(Dataset items)
(** * City suggestion engine: a shallow embedding of [cityRepository.go]

    The development follows the Go source function by function.  Go values
    are modelled as follows.

    - A Go [string] is its sequence of bytes, a [list byte].
    - A [rune] and an [int] are integers in [Z].
    - A [float64] and a [float32] are IEEE 754 binary floating-point numbers,
      taken from the Standard Library's [SpecFloat] at precisions 53 and 24.
    - A run-time panic (index or slice bounds out of range) is an explicit
      outcome of the [result] type; the functions of the repository that can
      panic return a [result].
    - What the Go standard library provides ([strconv.ParseFloat], the Unicode
      case table, the capacity the allocator gives a rune slice) is an
      interface, [GoRuntime], of which [refRuntime] is one instance. *)

From Stdlib Require Import ZArith Lia Bool Strings.String Strings.Ascii Strings.Byte SpecFloat.
From Stdlib Require Import Sorting.Sorted.
From stdpp Require Import base tactics option list sorting gmap strings.

Local Open Scope Z_scope.

(** ** Outcomes of a Go computation *)

Inductive panic : Type :=
  | IndexOutOfRange
  | SliceBoundsOutOfRange.

Inductive result (A : Type) : Type :=
  | Ok (a : A)
  | Panic (p : panic).
Arguments Ok {A} a.
Arguments Panic {A} p.

#[global] Instance result_ret : MRet result := fun A a => Ok a.

#[global] Instance result_bind : MBind result := fun A B k r =>
  match r with
  | Ok a => k a
  | Panic p => Panic p
  end.

(** ** Strings, bytes and runes *)

Definition gostring : Type := list byte.
Definition rune : Type := Z.

#[global] Instance byte_eq_dec : EqDecision byte := Byte.byte_eq_dec.

(** The value of a byte, and the conversion [byte(x)] of an integer, which
    keeps its low eight bits. *)
Definition b2z (b : byte) : Z := Z.of_N (Byte.to_N b).
Definition z2b (x : Z) : byte :=
  match Byte.of_N (Z.to_N (x mod 256)) with
  | Some b => b
  | None => x00
  end.

(** The bytes of a string literal of the development. *)
Definition str (s : string) : gostring := list_byte_of_string s.

(** Go's [s[i]] on a slice of strings or of runes: a panic out of range. *)
Definition index {A : Type} (l : list A) (i : Z) : result A :=
  if i <? 0 then Panic IndexOutOfRange
  else match l !! Z.to_nat i with
       | Some a => Ok a
       | None => Panic IndexOutOfRange
       end.

Module utf8.

Definition RuneError : rune := 0xFFFD.
Definition RuneSelf : Z := 0x80.
Definition MaxRune : rune := 0x10FFFF.
Definition surrogateMin : rune := 0xD800.
Definition surrogateMax : rune := 0xDFFF.

(** The size of the sequence a leading byte announces and the range its
    second byte must lie in (Go's [first] and [acceptRanges] tables);
    [None] for a byte that cannot start a multi-byte sequence. *)
Definition first (b0 : Z) : option (nat * Z * Z) :=
  if (0xC2 <=? b0) && (b0 <=? 0xDF) then Some (2%nat, 0x80, 0xBF)
  else if b0 =? 0xE0 then Some (3%nat, 0xA0, 0xBF)
  else if (0xE1 <=? b0) && (b0 <=? 0xEC) then Some (3%nat, 0x80, 0xBF)
  else if b0 =? 0xED then Some (3%nat, 0x80, 0x9F)
  else if (0xEE <=? b0) && (b0 <=? 0xEF) then Some (3%nat, 0x80, 0xBF)
  else if b0 =? 0xF0 then Some (4%nat, 0x90, 0xBF)
  else if (0xF1 <=? b0) && (b0 <=? 0xF3) then Some (4%nat, 0x80, 0xBF)
  else if b0 =? 0xF4 then Some (4%nat, 0x80, 0x8F)
  else None.

Definition continuation (b : Z) : bool := (0x80 <=? b) && (b <=? 0xBF).

(** [utf8.DecodeRuneInString]: the first rune of [s] and its width in bytes;
    an invalid or truncated sequence decodes as [RuneError] of width 1. *)
Definition DecodeRuneInString (s : gostring) : rune * nat :=
  match s with
  | [] => (RuneError, 0%nat)
  | c0 :: t0 =>
    let s0 := b2z c0 in
    if s0 <? RuneSelf then (s0, 1%nat)
    else
      match first s0 with
      | None => (RuneError, 1%nat)
      | Some (sz, lo, hi) =>
        if (length s <? sz)%nat then (RuneError, 1%nat)
        else
          match t0 with
          | [] => (RuneError, 1%nat)
          | c1 :: t1 =>
            let s1 := b2z c1 in
            if (s1 <? lo) || (hi <? s1) then (RuneError, 1%nat)
            else if (sz <=? 2)%nat then
              (Z.lor (Z.shiftl (Z.land s0 0x1F) 6) (Z.land s1 0x3F), 2%nat)
            else
              match t1 with
              | [] => (RuneError, 1%nat)
              | c2 :: t2 =>
                let s2 := b2z c2 in
                if negb (continuation s2) then (RuneError, 1%nat)
                else if (sz <=? 3)%nat then
                  (Z.lor (Z.lor (Z.shiftl (Z.land s0 0x0F) 12)
                                (Z.shiftl (Z.land s1 0x3F) 6))
                         (Z.land s2 0x3F), 3%nat)
                else
                  match t2 with
                  | [] => (RuneError, 1%nat)
                  | c3 :: _ =>
                    let s3 := b2z c3 in
                    if negb (continuation s3) then (RuneError, 1%nat)
                    else
                      (Z.lor (Z.lor (Z.lor (Z.shiftl (Z.land s0 0x07) 18)
                                           (Z.shiftl (Z.land s1 0x3F) 12))
                                    (Z.shiftl (Z.land s2 0x3F) 6))
                             (Z.land s3 0x3F), 4%nat)
                  end
              end
          end
      end
  end.

(** [utf8.AppendRune] on an empty buffer: the UTF-8 encoding of a rune, the
    encoding of [RuneError] for a surrogate or a value out of range. *)
Definition EncodeRune (r : rune) : gostring :=
  if (0 <=? r) && (r <=? 0x7F) then [z2b r]
  else if (0 <=? r) && (r <=? 0x7FF) then
    [z2b (Z.lor 0xC0 (Z.shiftr r 6)); z2b (Z.lor 0x80 (Z.land r 0x3F))]
  else
    let r3 :=
      if (r <? 0) || (MaxRune <? r) || ((surrogateMin <=? r) && (r <=? surrogateMax))
      then RuneError else r in
    if r3 <=? 0xFFFF then
      [z2b (Z.lor 0xE0 (Z.shiftr r3 12));
       z2b (Z.lor 0x80 (Z.land (Z.shiftr r3 6) 0x3F));
       z2b (Z.lor 0x80 (Z.land r3 0x3F))]
    else
      [z2b (Z.lor 0xF0 (Z.shiftr r3 18));
       z2b (Z.lor 0x80 (Z.land (Z.shiftr r3 12) 0x3F));
       z2b (Z.lor 0x80 (Z.land (Z.shiftr r3 6) 0x3F));
       z2b (Z.lor 0x80 (Z.land r3 0x3F))].

(** The runes a [for range] loop over the string visits, which are also the
    elements of [[]rune(s)].  The fuel is the number of bytes left: every
    step consumes at least one. *)
Fixpoint runes_fuel (fuel : nat) (s : gostring) : list rune :=
  match fuel with
  | O => []
  | S fuel' =>
    match s with
    | [] => []
    | _ :: _ =>
      let '(r, w) := DecodeRuneInString s in
      r :: runes_fuel fuel' (drop w s)
    end
  end.

Definition runes (s : gostring) : list rune := runes_fuel (length s) s.

(** [utf8.RuneCountInString]. *)
Fixpoint RuneCount_fuel (fuel : nat) (s : gostring) : Z :=
  match fuel with
  | O => 0
  | S fuel' =>
    match s with
    | [] => 0
    | _ :: _ => 1 + RuneCount_fuel fuel' (drop (snd (DecodeRuneInString s)) s)
    end
  end.

Definition RuneCountInString (s : gostring) : Z := RuneCount_fuel (length s) s.

(** [string(rs)] for a slice of runes. *)
Definition string_of_runes (rs : list rune) : gostring :=
  flat_map EncodeRune rs.

(** [utf8.ValidString]. *)
Fixpoint Valid_fuel (fuel : nat) (s : gostring) : bool :=
  match fuel with
  | O => match s with [] => true | _ => false end
  | S fuel' =>
    match s with
    | [] => true
    | s0 :: _ =>
      let '(r, w) := DecodeRuneInString s in
      if (r =? RuneError) && (w =? 1)%nat then false
      else Valid_fuel fuel' (drop w s)
    end
  end.

Definition ValidString (s : gostring) : bool := Valid_fuel (length s) s.

End utf8.

Arguments utf8.DecodeRuneInString : simpl never.

(** ** Floating-point numbers *)

Definition float64 : Type := spec_float.
Definition float32 : Type := spec_float.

[What you have to do] The first line of the records and every line down to the line with "- A [rune] and" must be quoted exactly; leave out all else.

[Result of this exercise]
(** * City suggestion engine: a shallow embedding of [cityRepository.go]

    The development follows the Go source function by function.  Go values
    are modelled as follows.

    - A Go [string] is its sequence of bytes, a [list byte].
    - A [rune] and an [int] are integers in [Z].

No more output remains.